In retirement, Stevens plans to do some consulting on a limited bassi, helping districts with curriculum and assessment development. She is also looking forward to personal time, time with family and the completion of the new elementary school in Pine Bluffs.
“I am looking forward to spending more time at our lake home, working on hobbies, and spending more time with family,” Stevens said. “I am very excited to see the new elementary school in Pine Bluffs. We have been working on that since I became principal in 2006 and it is finally coming to fruition!”
Though she began her teaching career, after college, in Hershey, Neb., Mary Odean had spent the past 17 years teaching kindergarten at Burns Elementary School.
She taught at Hershey for two years before landing a job at a country school closer to her home where she taught kindergarten through third grade. She was the music, art and PE teacher along with being the playground supervisor, janitor and cook.
“A year later, our little family (three children and husband, Kerry and I) were offered the chance to move closer to his job with the Union Pacific Railroad in Cheyenne. We settled in Pine Bluffs where I substituted for many years,” Odean said.

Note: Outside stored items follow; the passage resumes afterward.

Definition machine_answers (a : Z) : Z := if a =? PIC_IRQ_STATUS then 0x10 else example_answers a.

Definition machine_power_on : kernel sim :=
  mk_kernel (mk_nic (blank_sim [] machine_answers) (initial_heap ∅) None pqueue_boot) sched_boot 0
    (mk_task (replicate 13 0) 0 0 0x40030 0xD3) 0 None.

Definition machine_started : kernel sim :=
  match kernel_main (cpu := LittleEndian) (board := 0) 0x40000 0x32000 (at_ machine_base 7) 1 fresh_driver pci_devices_boot
      machine_power_on with
  | Done (_, k) => k
  | _ => machine_power_on
  end.

Definition machine_memory : mem :=
  let m := store LittleEndian 4 (kernel_ram machine_started) current_task_at (task_at 0) in
  foldl (fun m '(i, t) => store_words (cpu := LittleEndian) m (task_at i) (task_words t)) m
    (imap pair (tasks (k_sched machine_started))).

Definition machine_arm : arm sim :=
  mk_arm (zseq 13) (mk_bank 0x3FE0000 0 0) (mk_bank IRQ_STACK_ADDRESS 0 0) (mk_bank SVC_STACK_ADDRESS 0 0) 0x40000 0x10
    machine_memory (n_dev (k_nic machine_started)).

(** *** The kernel stays with its one task *)

(** The timer is due, and the card has nothing to send and nothing to deliver. *)
Definition idle_sim (d : sim) : Prop :=
  sim_answers d = machine_answers /\ v_base (sim_view d) = 0x50000000 /\ v_head (sim_view d) = v_tail (sim_view d) /\
  sim_arrivals d = [].

(** So it does nothing to memory. *)
Definition machine_dma (d : sim) (m : mem) : sim * mem := (d, m).

Definition one_task (k : kernel sim) : Prop :=
  sys_inv (D := sim) 0 k /\ task_count (k_sched k) = 1 /\ idle_sim (n_dev (k_nic k)).

Lemma idle_write n p v (d : sim) : p < 0x41000000 -> idle_sim d -> idle_sim (bus_write n p v d).
Proof.
  intros Hp (Ha & Hb & Ht & Hl). unfold idle_sim. cbn [bus_write sim_bus sim_answers sim_arrivals sim_view].
  rewrite written_below by lia. by split_and!.
Qed.

Lemma idle_acts (n : nic_state sim) : idle_sim (n_dev n) -> acts n = n.
Proof.
  intros (Ha & Hb & Ht & Hl). destruct n as [[[b h t w g] l c f] [] [[x []]|] q]; [|done].
  cbn [n_dev sim_view sim_arrivals sim_answers v_head v_tail] in *. subst l t. unfold acts. cbn [n_e1000 n_dev n_heap n_queue].
  unfold card_step, sim_card, sim_transmit, sim_receive. cbn [sim_view v_head v_tail sim_arrivals]. by rewrite Z.eqb_refl.
Qed.
(* ===== verification/Types.v ===== *)
(** * The types of the kernel's state

    Every step of the running system keeps the state within its C types: the
    scheduler's counters in range, every task pointer of the ring and the current
    one inside the task array, thirteen registers of 32 bits in every task, and
    the clock within 64 bits. *)

From S2P Require Import Prelude StateMonad Memory Bus RingBuffer Heap Clock Stdio Scheduler.
From S2P Require Import NetworkIo PacketQueue PciMmio Pci E1000 Ethernet Driver Reception CardInit Interrupt Syscall Boot System.

(** ** Typed states *)

(** NULL, or the address of an element of the task array. *)
Definition pointer_typed (p : option nat) : Prop := match p with Some i => (i < 16)%nat | None => True end.

Definition sched_typed (s : sched) : Prop :=
  0 <= task_count s <= 16 /\ 0 <= buffer_start s < 16 /\ 0 <= buffer_end s < 16 /\ is_i32 (isRunning s) /\
  length (tasks s) = 16%nat /\ Forall task_typed (tasks s) /\
  length (ring_buffer s) = 16%nat /\ Forall pointer_typed (ring_buffer s) /\
  pointer_typed (current_task s) /\ is_i32 (sched_errno s).

Definition kernel_typed {D} (k : kernel D) : Prop :=
  sched_typed (k_sched k) /\ is_u64 (k_clock k) /\ task_typed (k_context k) /\ is_u32 (k_irq_sp k).

(** ** The scheduler *)

Lemma boot_typed : sched_typed sched_boot.
Proof.
  assert (Forall task_typed (replicate 16 task_zero)) as Ht.
  { apply Forall_replicate. split; [done|]. split; [by apply (bool_decide_unpack _); vm_compute|done]. }
  split_and!; try done. by apply (Forall_replicate _ 16 None).
Qed.

Lemma ring_insert_typed p s : pointer_typed p -> sched_typed s -> sched_typed (ring_buffer_insert p s).
Proof.
  intros Hp (? & ? & ? & ? & ? & ? & Hl & Hr & ? & ?). unfold ring_buffer_insert, MAX_TASK_NUMBER.
  destruct (negb _); [|done]. pose proof (Z.rem_bound_pos (buffer_end s + 1) 16 ltac:(lia) ltac:(lia)).
  split_and!; cbn; try done; try lia; [by rewrite length_insert|by apply Forall_insert].
Qed.

Lemma ring_remove_typed s :
  sched_typed s -> pointer_typed (ring_buffer_remove s).1 /\ sched_typed (ring_buffer_remove s).2.
Proof.
  intros Hs. pose proof Hs as (? & ? & ? & ? & ? & ? & Hl & Hr & ? & ?). unfold ring_buffer_remove, MAX_TASK_NUMBER.
  destruct (_ =? _); [done|]. cbn [fst snd]. split.
  - destruct (lookup_lt_is_Some_2 (ring_buffer s) (Z.to_nat (buffer_start s))) as [p Hp]; [lia|].
    rewrite (list_lookup_total_correct _ _ _ Hp). by apply (Forall_lookup_1 _ _ _ _ Hr Hp).
  - pose proof (Z.rem_bound_pos (buffer_start s + 1) 16 ltac:(lia) ltac:(lia)).
    split_and!; cbn; try done; lia.
Qed.

Lemma with_current_typed p s : pointer_typed p -> sched_typed s -> sched_typed (with_current s p).
Proof. unfold sched_typed. cbn. tauto. Qed.

Lemma schedule_typed s : sched_typed s -> sched_typed (schedule s).
Proof.
  intros Hs. unfold schedule.
  assert (pointer_typed (current_task s)) as Hc by apply Hs.
  destruct (ring_remove_typed _ (ring_insert_typed _ _ Hc Hs)) as [Hp Hs2].
  destruct (ring_buffer_remove _) as [p s2]. by apply with_current_typed.
Qed.

Lemma with_errno_typed e s : is_i32 e -> sched_typed s -> sched_typed (with_errno s e).
Proof. unfold sched_typed. cbn. tauto. Qed.

Lemma save_typed i t s :
  task_typed t -> sched_typed s -> sched_typed (with_tasks s (task_count s) (<[i := t]> (tasks s))).
Proof.
  intros Ht Hs. pose proof Hs as (_ & _ & _ & _ & Hl & Hf & _).
  unfold sched_typed in *. cbn. rewrite length_insert.
  pose proof (Forall_insert task_typed (tasks s) i t Hf Ht). tauto.
Qed.

Lemma add_task_typed mode entry s : sched_typed s -> sched_typed (add_task mode entry s).2.
Proof.
  intros Hs. unfold add_task. destruct (negb _); [by apply with_errno_typed|].
  destruct (Z.leb_spec MAX_TASK_NUMBER (task_count s)) as [Hle|Hlt]; [by apply with_errno_typed|].
  unfold MAX_TASK_NUMBER in Hlt. pose proof Hs as (Hc & _). cbn [snd].
  set (s1 := with_tasks s (task_count s) _).
  assert (sched_typed s1) as H1.
  { apply save_typed; [|done]. apply init_task_typed; apply u32_range. }
  assert (sched_typed (ring_buffer_insert (Some (Z.to_nat (task_count s))) s1)) as H2.
  { apply ring_insert_typed; [cbn; lia|done]. }
  assert (task_count (ring_buffer_insert (Some (Z.to_nat (task_count s))) s1) = task_count s) as Ec
    by (unfold ring_buffer_insert; by destruct (negb _)).
  unfold sched_typed in *. cbn. rewrite Ec. assert (0 <= task_count s + 1 <= 16) by lia. tauto.
Qed.

Lemma start_typed s : sched_typed s -> sched_typed (start_scheduler_tasks s).
Proof.
  intros Hs. unfold start_scheduler_tasks. destruct (ring_remove_typed s Hs) as [Hp Hs2].
  destruct (ring_buffer_remove s) as [p s2]. cbn [fst snd] in *.
  unfold sched_typed in *. cbn. assert (is_i32 1) by done. tauto.
Qed.

(** ** The running system *)

Section Steps.
Context {D : Type} `{E1000Card D} {cpu : Cpu} {board : Board} (unspecified : nat -> Z) (fuel : nat).

(** What an interrupt does to the scheduler and the clock. *)
Lemma handle_interrupt_typed (k k' : kernel D) :
  handle_interrupt fuel k = Done (tt, k') -> kernel_typed k -> kernel_typed k'.
Proof.
  intros Hh (Hs & Hc & Hctx & Hsp). destruct (handle_interrupt_frame _ _ _ Hh) as (Ectx & Esp & Hcase).
  unfold kernel_typed. rewrite Ectx, Esp. split; [|split; [|done]].
  - destruct Hcase as [Es|Es]; rewrite Es; [done|by apply schedule_typed].
  - pose proof (handle_interrupt_eq fuel k) as E. destruct (read32 PIC_IRQ_STATUS (n_dev (k_nic k))) as [status d].
    cbv zeta in E. rewrite E in Hh. clear E.
    assert (forall k0 : kernel D, is_u64 (k_clock k0) ->
      is_u64 (k_clock (let k1 := if negb (Z.land status TIMER1_INTBIT =? 0) then after_timer k0 else k0 in
        if negb (Z.land status TIMER3_INTBIT =? 0) then after_clock k1 else k1))) as Htail.
    { intros k0 Hk0. cbv zeta.
      destruct (negb (Z.land status TIMER3_INTBIT =? 0)); [apply u64_range|].
      by destruct (negb (Z.land status TIMER1_INTBIT =? 0)). }
    destruct (negb (Z.land status PCI3_INTBIT =? 0)); [|by injection Hh as <-; apply (Htail (set_k_nic _ k))].
    destruct (e1000_irq_handler _ fuel _) as [[u n]| |]; [|done..]. injection Hh as <-.
    by apply (Htail (set_k_nic n (set_k_nic _ k))).
Qed.

Lemma irq_handler_typed (k k' : kernel D) : irq_handler fuel k = Done (tt, k') -> kernel_typed k -> kernel_typed k'.
Proof.
  intros (u & k1 & Hsave & Hrest)%bind_done_inv Hk. apply bind_done_inv in Hrest as (v & k2 & Hh & Hload).
  destruct u, v. unfold save_current_task_state in Hsave.
  destruct (current_task (k_sched k)) as [i|]; [|done]. injection Hsave as <-.
  apply handle_interrupt_typed in Hh as (Hs & Hc & _ & Hsp).
  2:{ destruct Hk as (Hs & Hc & Hctx & Hsp). split; [by apply save_typed|done]. }
  unfold load_current_task_state in Hload. destruct (current_task (k_sched k2)) as [j|]; [|done].
  destruct (tasks (k_sched k2) !! j) as [t|] eqn:Et; [|done]. injection Hload as <-.
  split; [done|]. split; [done|]. split; [|done]. destruct Hs as (_ & _ & _ & _ & _ & Ht & _).
  by apply (Forall_lookup_1 _ _ _ _ Ht Et).
Qed.

(** A change below the kernel's own variables. *)
Lemma set_k_nic_typed n (k : kernel D) : kernel_typed k -> kernel_typed (set_k_nic n k).
Proof. done. Qed.

(** C11: Type preservation: every step of the running system takes a state whose
    scheduler, clock and registers have their C types to such a state: the
    counters stay in range, no task pointer ever leaves the task array, every
    task has thirteen registers of 32 bits, and the clock wraps at 64 bits. *)
Theorem sys_step_typed (k k' : kernel D) :
  sys_step unspecified fuel k k' -> kernel_typed k -> kernel_typed k'.
Proof.
  intros Hstep Hk. pose proof Hk as (Hs & Hc & Hctx & Hsp).
  destruct Hstep as [k t h tb Ht|k n a|k n a v Ha|k|k Hne|k a e p len Hr He|k number data r k' Hno Hmin Hdata Hsys|k k' Hirq].
  - split; [done|]. split; [done|]. split; [apply Ht|done].
  - by apply set_k_nic_typed.
  - by apply set_k_nic_typed.
  - by apply set_k_nic_typed.
  - by apply set_k_nic_typed.
  - by apply set_k_nic_typed.
  - destruct (syscall_spec unspecified number data k) as (text & _ & Hd); [done..|].
    rewrite Hsys in Hd. injection Hd as _ ->.
    split; [|split; [done|split; [|done]]].
    2:{ destruct Hctx as (Hlen & Hw & Hrest).
        destruct (returned_kept unspecified (call_result unspecified number) (k_context k)) as (El & _).
        split; [etrans; [exact El|exact Hlen]|]. split; [apply returned_words; [apply call_result_u32|done]|exact Hrest]. }
    change (k_sched (after_syscall _ _ _ _ ?s)) with s. unfold call_sched. destruct (number =? ZERO_SYSCALL); [done|].
    destruct (number =? CREATE_PROCESS); [by apply add_task_typed|].
    destruct (number =? SHUTDOWN); [done|]. by apply with_errno_typed.
  - by apply (irq_handler_typed k).
Qed.

End Steps.

(** ** Witness *)

Definition typed_kernel : kernel sim :=
  mk_kernel (sim_nic pqueue_boot) (start_scheduler_tasks (boot_with 2)) 41
    (init_task 0x8010 0x3FDF000) IRQ_STACK_ADDRESS None.

Lemma typed_kernel_ok : kernel_typed typed_kernel.
Proof.
  split; [|split; [done|split; [by apply init_task_typed|done]]].
  apply start_typed. do 2 apply add_task_typed. apply boot_typed.
Qed.

(** The task computes. *)
Lemma sys_step_typed_witness :
  kernel_typed (set_k_table None (set_k_context (init_task 0x8014 0x3FDF000)
    (set_k_nic (set_n_heap (initial_heap ∅) (k_nic typed_kernel)) typed_kernel))).
Proof.
  apply (sys_step_typed (D := sim) (cpu := LittleEndian) (fun _ => 77) 1 typed_kernel).
  - apply user_computes. by apply init_task_user.
  - apply typed_kernel_ok.
Defined.
(* ===== verification/Answering.v ===== *)
(** * From power-on to the wire

    The network task on the state of the whole kernel, and its runs between and
    among interrupts, system calls and other tasks.  Every request that reaches the
    receive queue after [kernel_main] is answered on the wire, once and in the
    order of arrival; [reply_to] is what a packet of any length is answered with. *)

From S2P Require Import Prelude StateMonad Memory Bus RingBuffer Heap Clock Stdio Logger Scheduler.
From S2P Require Import NetworkIo PacketQueue PciMmio Pci E1000 Ethernet Routing Arp Ipv4 NetworkTask Within.
From S2P Require Import Driver Reception CardInit Interrupt Syscall Boot System Preemption.

(** ** Definitions *)

(** The frames [r] sent for the packet [x] by a driver with the address [own]: those
    RFC 826 asks for, when the packet is a whole ARP frame; none for a packet of
    another EtherType.  A shorter packet is read as a whole frame all the same, with
    what happens to lie behind it in its slot of the queue. *)
Definition reply_to (own x : list Z) (r : list (list Z)) : Prop :=
  (exists rest, r = arp_answer own (x ++ rest)) /\ (length r <= 1)%nat /\
  ((42 <= length x)%nat -> r = arp_answer own x) /\
  ((14 <= length x)%nat -> wire_field 2 12 x <> 0x0806 -> r = []).

Lemma arp_answer_one own x : (length (arp_answer own x) <= 1)%nat.
Proof. unfold arp_answer. case_decide; cbn [length]; lia. Qed.
(** * Shrimp Pantheon: [scoreboard.js] and [scripts.js]

    A shallow embedding of the scoreboard (the CSV parser, the score tally,
    the ranker, the split resolver, the Hall of Fame builder and the page
    that shows them) and of the site scripts (the navigation menu, the
    passphrase of the schedule, the next Saturday), with the properties the
    specification states about the aggregation pipeline and further
    properties read off the code.

    Conventions of the embedding:
    - a JavaScript string is the list of its UTF-16 code units ([list N]);
    - a JavaScript number is an IEEE 754 binary64 value, Rocq's primitive
      [float], whose operations are the hardware ones and whose meaning is
      given by [SpecFloat] through the axioms of [FloatAxioms];
    - a [Map] is the list of its entries in insertion order (the order in
      which [Array.from(map.entries())] lists them), keys without repeats;
    - the module constants ([SCOREBOARD_FIRST_YEAR], [SCOREBOARD_DATA_FOLDER],
      [PLAYER_ALIASES]) are gathered in a record of globals which the
      functions that read them take as an argument;
    - what a function reads and writes in the document is a record of the
      elements concerned (their text, their classes, their rows), [None]
      standing for an element the page does not have;
    - what the platform decides is a parameter: the network and the order in
      which promises settle (a [World]), the SHA-256 digest, the offset of
      local time; an event handler is a step function on the state of the
      page, and what can happen on the page is a list of events. *)

From Stdlib Require Import ZArith NArith List Bool Lia Ascii String.
From Stdlib Require Import Floats Permutation Sorted DecimalString DecimalPos DecimalZ.
From Stdlib Require HexadecimalString.
From stdpp Require Import base option list sorting gmap.

Local Open Scope Z_scope.

(* ------------------------------------------------------------------ *)
(** ** Strings and numbers *)
(* ------------------------------------------------------------------ *)

(** A string value: its UTF-16 code units. *)
Abbreviation jsstring := (list N).

(** The code units of a literal written in ASCII. *)
Definition str (s : string) : jsstring :=
  N_of_ascii <$> list_ascii_of_string s.

(** A number value. Integer-valued quantities that never leave the integers
    (years, months, split numbers, array indices, ranks) are kept in [Z]. *)
Abbreviation number := float.

Definition LF : N := 10.
Definition CR : N := 13.
Definition COMMA : N := 44.
Definition MINUS : N := 45.
Definition DOT : N := 46.
Definition SLASH : N := 47.

(** What [String.prototype.trim] strips: the WhiteSpace and LineTerminator
    code points of ECMAScript (TAB, LF, VT, FF, CR, SP, NBSP, U+1680,
    U+2000..U+200A, U+2028, U+2029, U+202F, U+205F, U+3000, U+FEFF). *)
Definition isWhiteSpace (c : N) : bool :=
  ((9 <=? c) && (c <=? 13) || (c =? 32) || (c =? 160) || (c =? 5760)
   || (8192 <=? c) && (c <=? 8202) || (c =? 8232) || (c =? 8233)
   || (c =? 8239) || (c =? 8287) || (c =? 12288) || (c =? 65279))%N.

Fixpoint dropWhile {A} (f : A → bool) (l : list A) : list A :=
  match l with
  | [] => []
  | x :: l' => if f x then dropWhile f l' else l
  end.

Fixpoint takeWhile {A} (f : A → bool) (l : list A) : list A :=
  match l with
  | [] => []
  | x :: l' => if f x then x :: takeWhile f l' else []
  end.

Definition trimStart (s : jsstring) : jsstring := dropWhile isWhiteSpace s.
Definition trimEnd (s : jsstring) : jsstring := rev (dropWhile isWhiteSpace (rev s)).

(** [s.trim()] *)
Definition trim (s : jsstring) : jsstring := trimEnd (trimStart s).

(** [!s] for a string [s]: only the empty string is falsy. *)
Definition isEmpty (s : jsstring) : bool :=
  match s with [] => true | _ => false end.

(** [s.split(/\r?\n/)]: the pieces between the separators, a separator being
    a line feed together with the carriage return right before it, if any.
    The pattern never matches the empty string, so the pieces are cut at
    every match, scanning from the left; the empty string gives one empty
    piece. *)
Fixpoint splitLines (s : jsstring) : list jsstring :=
  match s with
  | [] => [[]]
  | c :: s' =>
      let continue_ :=
        match splitLines s' with
        | piece :: pieces => (c :: piece) :: pieces
        | [] => [[c]]
        end in
      if (c =? LF)%N then [] :: splitLines s'
      else
        match s' with
        | c2 :: s'' =>
            if ((c =? CR) && (c2 =? LF))%N then [] :: splitLines s'' else continue_
        | [] => continue_
        end
  end.

(** [s.indexOf(c, from)] for a one-unit search string [c] and [0 ≤ from]:
    the least index [≥ from] that holds [c], or [-1]. *)
Fixpoint indexOfFrom (c : N) (s : jsstring) (pos : Z) : Z :=
  match s with
  | [] => -1
  | x :: s' => if (x =? c)%N then pos else indexOfFrom c s' (pos + 1)
  end.

Definition indexOf (s : jsstring) (c : N) (from : Z) : Z :=
  let k := Z.to_nat (Z.min (Z.max from 0) (Z.of_nat (length s))) in
  indexOfFrom c (drop k s) (Z.of_nat k).

(** [s.slice(from, to)], negative indices counting from the end. *)
Definition slice (s : jsstring) (from to : Z) : jsstring :=
  let len := Z.of_nat (length s) in
  let clamp i := if i <? 0 then Z.max (len + i) 0 else Z.min i len in
  let a := clamp from in
  let b := clamp to in
  take (Z.to_nat (b - a)) (drop (Z.to_nat a) s).

(** *** The pattern [/-?\d+(\.\d+)?/] *)

Definition isDigit (c : N) : bool := ((48 <=? c) && (c <=? 57))%N.

(** [\d+(\.\d+)?] anchored at the head of [s]; both repetitions are greedy,
    and the group is dropped when no digit follows the point. *)
Definition matchDigits (s : jsstring) : option jsstring :=
  match takeWhile isDigit s with
  | [] => None
  | ds =>
      match dropWhile isDigit s with
      | c :: r =>
          if (c =? DOT)%N then
            match takeWhile isDigit r with
            | [] => Some ds
            | fs => Some (ds ++ DOT :: fs)
            end
          else Some ds
      | [] => Some ds
      end
  end.

(** The whole pattern anchored at the head of [s]: the sign is tried first,
    and given up when the rest does not match after it. *)
Definition matchNumberAt (s : jsstring) : option jsstring :=
  match s with
  | c :: r =>
      if (c =? MINUS)%N then
        match matchDigits r with
        | Some t => Some (MINUS :: t)
        | None => matchDigits s
        end
      else matchDigits s
  | [] => None
  end.

(** [s.match(/-?\d+(\.\d+)?/)]: element 0 of the result, the match at the
    leftmost index where the pattern matches; [None] stands for [null]. *)
Fixpoint matchNumber (s : jsstring) : option jsstring :=
  match matchNumberAt s with
  | Some t => Some t
  | None =>
      match s with
      | [] => None
      | _ :: s' => matchNumber s'
      end
  end.

(** *** [Number(s)] on decimal literals

    [Number] is applied to matches of the pattern only, so it is modelled on
    the literals [-?digits(.digits)?]: the number value of the rational
    [±M / 10^k] ([M] the digits read as one integer, [k] the count of digits
    after the point), rounded to nearest, ties to even, with the sign kept on
    a zero; any other string gives [NaN] here. *)

Definition digitsValue (ds : jsstring) : Z :=
  fold_left (fun acc c => 10 * acc + (Z.of_N c - 48)) ds 0.

(** [±m / d] for [0 ≤ m], [0 < d], correctly rounded to binary64. *)
Definition roundRatio (neg : bool) (m d : Z) : spec_float :=
  match m with
  | Z0 => S754_zero neg
  | _ =>
      let '(mz, ez, lz) := SFdiv_core_binary prec emax m 0 d 0 in
      binary_round_aux prec emax neg mz ez lz
  end.

Definition allDigits (s : jsstring) : bool :=
  negb (isEmpty s) && forallb isDigit s.

Definition NumberOfUnsigned (neg : bool) (s : jsstring) : number :=
  let ds := takeWhile isDigit s in
  match dropWhile isDigit s with
  | [] =>
      if allDigits ds then SF2Prim (roundRatio neg (digitsValue ds) 1) else nan
  | c :: fs =>
      if (c =? DOT)%N && allDigits ds && allDigits fs then
        SF2Prim (roundRatio neg (digitsValue (ds ++ fs)) (10 ^ Z.of_nat (length fs)))
      else nan
  end.

Definition Number (s : jsstring) : number :=
  match s with
  | c :: r => if (c =? MINUS)%N then NumberOfUnsigned true r else NumberOfUnsigned false s
  | [] => nan
  end.

(* ------------------------------------------------------------------ *)
(** ** The module constants *)
(* ------------------------------------------------------------------ *)

Record Globals := mkGlobals {
  SCOREBOARD_FIRST_YEAR : Z;
  SCOREBOARD_DATA_FOLDER : jsstring;
  PLAYER_ALIASES : gmap jsstring jsstring
}.

(** The values the source gives them. *)
Definition globals : Globals :=
  {| SCOREBOARD_FIRST_YEAR := 2024;
     SCOREBOARD_DATA_FOLDER := str "data";
     PLAYER_ALIASES :=
       <[str "Alex E." := str "Shrimp"]>
         (<[str "Nainoa" := str "Rat"]>
            (<[str "Isabelle" := str "Snake"]> ∅)) |}.

(** What a property read on an object literal can give: a string of the
    literal's own, or something inherited from [Object.prototype]. *)
Inductive PropertyValue :=
  | VString (s : jsstring)
  | VInherited (name : jsstring).

Definition objectPrototypeKeys : list jsstring :=
  str <$>
    ["constructor"; "__proto__"; "hasOwnProperty"; "isPrototypeOf";
     "propertyIsEnumerable"; "toLocaleString"; "toString"; "valueOf";
     "__defineGetter__"; "__defineSetter__"; "__lookupGetter__";
     "__lookupSetter__"]%string.

(** [PLAYER_ALIASES[realName] || realName]: an alias that is the empty string
    is falsy, and so is a missing one; what [Object.prototype] provides is
    an object or a function, hence truthy. *)
Definition getDisplayName (G : Globals) (realName : jsstring) : PropertyValue :=
  match PLAYER_ALIASES G !! realName with
  | Some alias => if isEmpty alias then VString realName else VString alias
  | None =>
      if bool_decide (realName ∈ objectPrototypeKeys) then VInherited realName
      else VString realName
  end.

(* ------------------------------------------------------------------ *)
(** ** [Map] with string keys *)
(* ------------------------------------------------------------------ *)

(** The entries of a [Map], oldest insertion first. *)
Abbreviation JsMap := (list (jsstring * number)).

(** [map.get(k)]: [None] stands for [undefined]. *)
Fixpoint map_get (m : JsMap) (k : jsstring) : option number :=
  match m with
  | [] => None
  | (k', v) :: m' => if decide (k' = k) then Some v else map_get m' k
  end.

(** [map.set(k, v)]: an existing key keeps its place, a new key goes last. *)
Fixpoint map_set (m : JsMap) (k : jsstring) (v : number) : JsMap :=
  match m with
  | [] => [(k, v)]
  | (k', v') :: m' =>
      if decide (k' = k) then (k', v) :: m' else (k', v') :: map_set m' k v
  end.

Definition map_keys (m : JsMap) : list jsstring := fst <$> m.

(* ------------------------------------------------------------------ *)
(** ** Score records and the tally *)
(* ------------------------------------------------------------------ *)

Record ScoreRecord := mkScore { player : jsstring; score : number }.

(** The callback of [records.forEach] in [tallyScores]. *)
Definition tallyStep (totals : JsMap) (r : ScoreRecord) : JsMap :=
  let previous := default 0%float (map_get totals (player r)) in
  map_set totals (player r) (previous + score r)%float.

Definition tallyScores (records : list ScoreRecord) : JsMap :=
  fold_left tallyStep records [].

During this time Odean felt that her four children needed a more consistent schedule. In that frame of mind she stepped away from substitute teaching and entered the banking field.
“The ten years I spent at Farmer’s State Bank and the Bushnell Bank allowed me the flexibility I needed, but I always missed my calling: teaching,” Odean said.
In 2000, Odean decided to go back to substitute teaching. After a few months of this, Vicki Steege asked Odean if she would take her position as Steege’s health was limiting her ability to perform her duty.
“After going through the proper protocol to be hired as her replacement, I have been a kindergarten teacher at Burns Elementary ever since,” Odean said.
She cites her years of teaching as fulfilling, watching her kindergarteners grow through graduation and still appreciates the hugs from students big and small.
“The parents of my students also have been a blessing to me by lending a hand, helping in the classroom and supporting me over the years,” Odean said. “I cherish the years I have spent teaching at Burns Elementary School and I thank each and every student and fellow teachers for helping me make my calling a success.”